The iconic play assessing the impact of the American Dream opens its tour at the Theatre Royal this week. Much publicity has surrounded this production and although it was a delayed press night and there is a little way to go it is clearly going to be an excellent show which will no doubt delight audiences across the country.

Written in 1949 by Arthur Miller this piece is widely considered to be one of the greatest plays of the 20th Century. The central character Willie Loman, an insecure, unstable man who reimagines his past as if reality; leading to furious arguments with his sons, friends and family. The frustration he has for his sons and their lack of ambition compounds the quest for the American Dream, what does it mean to be successful and what is the quest for ambition actually worth.

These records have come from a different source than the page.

(* ===== verification/GoTime.v ===== *)
(** What the messages use of Go's package time (Go 1.21): the calendar, and the text
    of an instant in the layout RFC3339Nano, written and read back. *)

From S2P Require Import Prelude CoreTypes NetMessage GoText GoJson.

(** ** The calendar *)

Definition isLeap (year : Z) : bool := (year mod 4 =? 0) && (negb (year mod 100 =? 0) || (year mod 400 =? 0)).

(** [daysBefore]: the days of a year before each month, and of all of it. *)
Definition daysBefore : list Z := [0; 31; 59; 90; 120; 151; 181; 212; 243; 273; 304; 334; 365].
Definition days_before (m : Z) : Z := nth (Z.to_nat m) daysBefore 0.

Definition daysIn (month year : Z) : Z :=
  if (month =? 2) && isLeap year then 29 else days_before month - days_before (month - 1).

(** The year and the day in it of a day counted from the first of January of the
    year 1. Go counts from a year that differs by a multiple of 400. *)
Definition year_yday (d : Z) : Z * Z :=
  let n400 := d / 146097 in
  let d1 := d - 146097 * n400 in
  let n100 := d1 / 36524 in
  let n100 := n100 - Z.shiftr n100 2 in
  let d2 := d1 - 36524 * n100 in
  let n4 := d2 / 1461 in
  let d3 := d2 - 1461 * n4 in
  let n1 := d3 / 365 in
  let n1 := n1 - Z.shiftr n1 2 in
  (400 * n400 + 100 * n100 + 4 * n4 + n1 + 1, d3 - 365 * n1).

(** Month and day of a day of a year. *)
Definition month_day (leap : bool) (yday : Z) : Z * Z :=
  if leap && (yday =? 59) then (2, 29)
  else
    let day := if leap && (59 <? yday) then yday - 1 else yday in
    let month := day / 31 in
    if days_before (month + 1) <=? day then (month + 2, day - days_before (month + 1) + 1)
    else (month + 1, day - days_before month + 1).

(** [daysSinceEpoch], and the day of a date. *)
Definition year_days (year : Z) : Z :=
  let y := year - 1 in
  let n400 := y / 400 in
  let y1 := y - 400 * n400 in
  let n100 := y1 / 100 in
  let y2 := y1 - 100 * n100 in
  let n4 := y2 / 4 in
  146097 * n400 + 36524 * n100 + 1461 * n4 + 365 * (y2 - 4 * n4).
Definition date_yday (leap : bool) (month day : Z) : Z :=
  days_before (month - 1) + (if leap && (3 <=? month) then 1 else 0) + (day - 1).
Definition date_days (year month day : Z) : Z := year_days year + date_yday (isLeap year) month day.

(** The first of January 1970. *)
Definition unixDays : Z := 719162.

#[local] Ltac Zify.zify_post_hook ::= Z.div_mod_to_equations.

Lemma shiftr2 z : Z.shiftr z 2 = z / 4.
Proof. apply Z.shiftr_div_pow2. lia. Qed.

(** The pieces [year_yday] cuts a day into. *)
Lemma year_yday_pieces d : exists n400 n100 n4 n1 r,
  year_yday d = (400 * n400 + 100 * n100 + 4 * n4 + n1 + 1, r) /\
  d = 146097 * n400 + 36524 * n100 + 1461 * n4 + 365 * n1 + r /\
  0 <= n100 <= 3 /\ 0 <= n4 <= 24 /\ 0 <= n1 <= 3 /\ 0 <= r <= 365 /\
  (r = 365 -> n1 = 3 /\ (n4 = 24 -> n100 = 3)).
Proof.
  unfold year_yday. rewrite !shiftr2. set (n400 := d / 146097). set (d1 := d - 146097 * n400).
  assert (0 <= d1 < 146097) as H1 by lia. set (q := d1 / 36524). set (n100 := q - q / 4).
  assert (0 <= n100 <= 3 /\ (0 <= d1 - 36524 * n100 < 36524 \/ (n100 = 3 /\ d1 - 36524 * n100 = 36524))) as H2 by lia.
  assert (d = 146097 * n400 + d1) as E0 by lia. clearbody n400 d1. clearbody n100. clear q. set (d2 := d1 - 36524 * n100) in *. assert (d1 = 36524 * n100 + d2) as E1 by lia. clearbody d2.
  set (n4 := d2 / 1461). assert (0 <= n4 <= 24 /\ 0 <= d2 - 1461 * n4 <= 1460 /\ (n4 = 24 -> d2 - 1461 * n4 = 1460 -> n100 = 3)) as H3 by lia.
  clearbody n4. set (d3 := d2 - 1461 * n4) in *. assert (d2 = 1461 * n4 + d3) as E2 by lia. clearbody d3.
  set (p := d3 / 365). set (n1 := p - p / 4). assert (0 <= n1 <= 3 /\ 0 <= d3 - 365 * n1 <= 365 /\ (d3 - 365 * n1 = 365 -> d3 = 1460 /\ n1 = 3)) as H4 by lia.
  clearbody n1. clear p. exists n400, n100, n4, n1, (d3 - 365 * n1). split; [done|]. lia.
Qed.

Lemma pieces_year n400 n100 n4 n1 :
  0 <= n100 <= 3 -> 0 <= n4 <= 24 -> 0 <= n1 <= 3 ->
  year_days (400 * n400 + 100 * n100 + 4 * n4 + n1 + 1) = 146097 * n400 + 36524 * n100 + 1461 * n4 + 365 * n1.
Proof.
  intros H1 H2 H3. unfold year_days. replace (400 * n400 + 100 * n100 + 4 * n4 + n1 + 1 - 1) with (400 * n400 + 100 * n100 + 4 * n4 + n1) by lia.
  assert ((400 * n400 + 100 * n100 + 4 * n4 + n1) / 400 = n400) as -> by lia.
  replace (400 * n400 + 100 * n100 + 4 * n4 + n1 - 400 * n400) with (100 * n100 + 4 * n4 + n1) by lia.
  assert ((100 * n100 + 4 * n4 + n1) / 100 = n100) as -> by lia.
  replace (100 * n100 + 4 * n4 + n1 - 100 * n100) with (4 * n4 + n1) by lia.
  assert ((4 * n4 + n1) / 4 = n4) as -> by lia. lia.
Qed.

Lemma pieces_leap n400 n100 n4 :
  0 <= n100 <= 3 -> 0 <= n4 <= 24 -> (n4 = 24 -> n100 = 3) -> isLeap (400 * n400 + 100 * n100 + 4 * n4 + 3 + 1) = true.
Proof.
  intros H1 H2 H3. unfold isLeap. apply andb_true_intro. split; [lia|].
  destruct (Z.eq_dec n4 24) as [->|Hn].
  - rewrite (H3 eq_refl). apply orb_true_intro. right. lia.
  - apply orb_true_intro. left. apply negb_true_iff, Z.eqb_neq.
    replace (400 * n400 + 100 * n100 + 4 * n4 + 3 + 1) with (4 * n4 + 4 + (4 * n400 + n100) * 100) by lia.
    rewrite Z.mod_add // Z.mod_small; lia.
Qed.

(** Every day of a year has its month and day, and comes back from them. *)
Definition yday_facts (leap : bool) (yday : Z) : bool :=
  let '(m, d) := month_day leap yday in
  (1 <=? m) && (m <=? 12) && (1 <=? d) &&
  (d <=? (if (m =? 2) && leap then 29 else days_before m - days_before (m - 1))) && (date_yday leap m d =? yday).

Lemma yday_ok (leap : bool) yday : 0 <= yday < (if leap then 366 else 365) -> yday_facts leap yday = true.
Proof. destruct leap; intros H; [apply (upto_check (yday_facts true) 366)|apply (upto_check (yday_facts false) 365)]; done || by vm_compute. Qed.

(** A date of the calendar, and the day it stands for. *)
Definition date_of (d : Z) : Z * Z * Z :=
  let '(year, yday) := year_yday d in
  let '(month, day) := month_day (isLeap year) yday in (year, month, day).

Lemma date_roundtrip d : let '(year, month, day) := date_of d in
  1 <= month <= 12 /\ 1 <= day <= daysIn month year /\ date_days year month day = d.
Proof.
  unfold date_of. destruct (year_yday_pieces d) as (n400 & n100 & n4 & n1 & r & -> & Hd & H1 & H2 & H3 & H4 & H5).
  set (year := 400 * n400 + 100 * n100 + 4 * n4 + n1 + 1).
  assert (year_days year = 146097 * n400 + 36524 * n100 + 1461 * n4 + 365 * n1) as Hy by by apply pieces_year.
  assert (0 <= r < if isLeap year then 366 else 365) as Hr.
  { destruct (Z.eq_dec r 365) as [E|]; [|destruct (isLeap year); lia]. destruct (H5 E) as [-> H6].
    unfold year. rewrite pieces_leap //. lia. }
  pose proof (yday_ok (isLeap year) r Hr) as Hf. unfold yday_facts in Hf. destruct (month_day (isLeap year) r) as [m day].
  rewrite !andb_true_iff !Z.leb_le Z.eqb_eq in Hf. destruct Hf as ((((Hm1 & Hm2) & Hd1) & Hd2) & Hdy).
  split; [done|]. split; [done|]. unfold date_days. rewrite Hdy Hy. lia.
Qed.

(** ** Text *)

(** [appendInt]: at least [width] digits. *)
Definition appendInt (width : nat) (x : Z) : bytes :=
  let u := bytes_of_string (pretty (Z.abs x)) in
  (if x <? 0 then [45] else []) ++ replicate (width - length u) 48 ++ u.

(** [appendNano] for the layout's nines: a fraction of a second without the zeros at
    its end, nothing when it is zero. *)
Fixpoint skip_zeros (b : bytes) : bytes :=
  match b with z :: b' => if z =? 48 then skip_zeros b' else b | [] => [] end.
Definition appendNano (nanosec : Z) : bytes :=
  if nanosec =? 0 then [] else 46 :: rev (skip_zeros (rev (appendInt 9 nanosec))).

Definition secondsPerDay : Z := 86400.
Definition wall_clock (offset : Z) (t : time) : Z := Unix t + offset.
Definition clock_of (secs : Z) : Z * Z * Z :=
  let s := secs mod secondsPerDay in (s / 3600, s mod 3600 / 60, s mod 60).

Definition zone_text (offset : Z) : bytes :=
  if offset =? 0 then [90]
  else let zone := Z.quot offset 60 in
       (if zone <? 0 then 45 else 43) :: appendInt 2 (Z.abs zone / 60) ++ 58 :: appendInt 2 (Z.abs zone mod 60).

(** [Format(time.RFC3339Nano)]; [offset] is that of the time's location, in seconds
    east of UTC. *)
Definition FormatRFC3339Nano (offset : Z) (t : time) : bytes :=
  let abs := wall_clock offset t in
  let '(year, month, day) := date_of (abs / secondsPerDay + unixDays) in
  let '(hour, min, sec) := clock_of abs in
  appendInt 4 year ++ 45 :: appendInt 2 month ++ 45 :: appendInt 2 day ++ 84 :: appendInt 2 hour ++ 58 :: appendInt 2 min
  ++ 58 :: appendInt 2 sec ++ appendNano (t mod Second) ++ zone_text offset.

Definition digit_byte (z : Z) : bool := within 48 57 z.

(** [Time.MarshalJSON] without its quotes: the year must have four digits and the
    zone an hour below 24. *)
Definition appendStrictRFC3339 (offset : Z) (t : time) : res bytes :=
  let b := FormatRFC3339Nano offset t in
  let n := length b in
  if negb (nth 4 b 0 =? 45) then Err "year outside of range [0,9999]"
  else if negb (nth (n - 1) b 0 =? 90)
          && (digit_byte (nth (n - 6) b 0) || (24 <=? 10 * (nth (n - 5) b 0 - 48) + (nth (n - 4) b 0 - 48)))
  then Err "timezone hour outside of range [0,23]"
  else Ok b.

(** [getnum]: two digits, or one when [fixed] is false. *)
Definition getnum (fixed : bool) (b : bytes) : option (Z * bytes) :=
  match b with
  | x :: b' =>
      if negb (digit_byte x) then None
      else match b' with
           | y :: b'' => if digit_byte y then Some ((x - 48) * 10 + (y - 48), b'') else if fixed then None else Some (x - 48, b')
           | [] => if fixed then None else Some (x - 48, b')
           end
  | [] => None
  end.
Definition skip (c : Z) (b : bytes) : option bytes :=
  match b with z :: b' => if z =? c then Some b' else None | [] => None end.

Nicholas Woodeson as Willy finds a searing vulnerability in the midst of his raging anger and mental instability. His diminutive frame exhausted from a life on the road; his continual rebuilding of his past memories bringing chaos to those around him; where the truth is never actually known and never confronted.

George Taylor as Biff, the son broken by his father’s secret brings a sadness that cannot be quantified. The need to tell the truth, defy expectations and escape the oppression with the simplicity of a ranch. He struggles hard to be heard but fails, his pain evident at all stages.

Geff Francis (Charley) and Michael Walters (Bernard) bring a great presence to proceedings as loyal, honest and good men whose support for the Loman’s never waivers.

The flashbacks are well captured and Biff’s despair at knowing the family lived a lie never far from the surface. However, the impossibility of honesty at such a late stage is heartbreaking.

As the play moves on no doubt the pace will even out and settle into an valuable retelling under the Direction of Abigail Graham.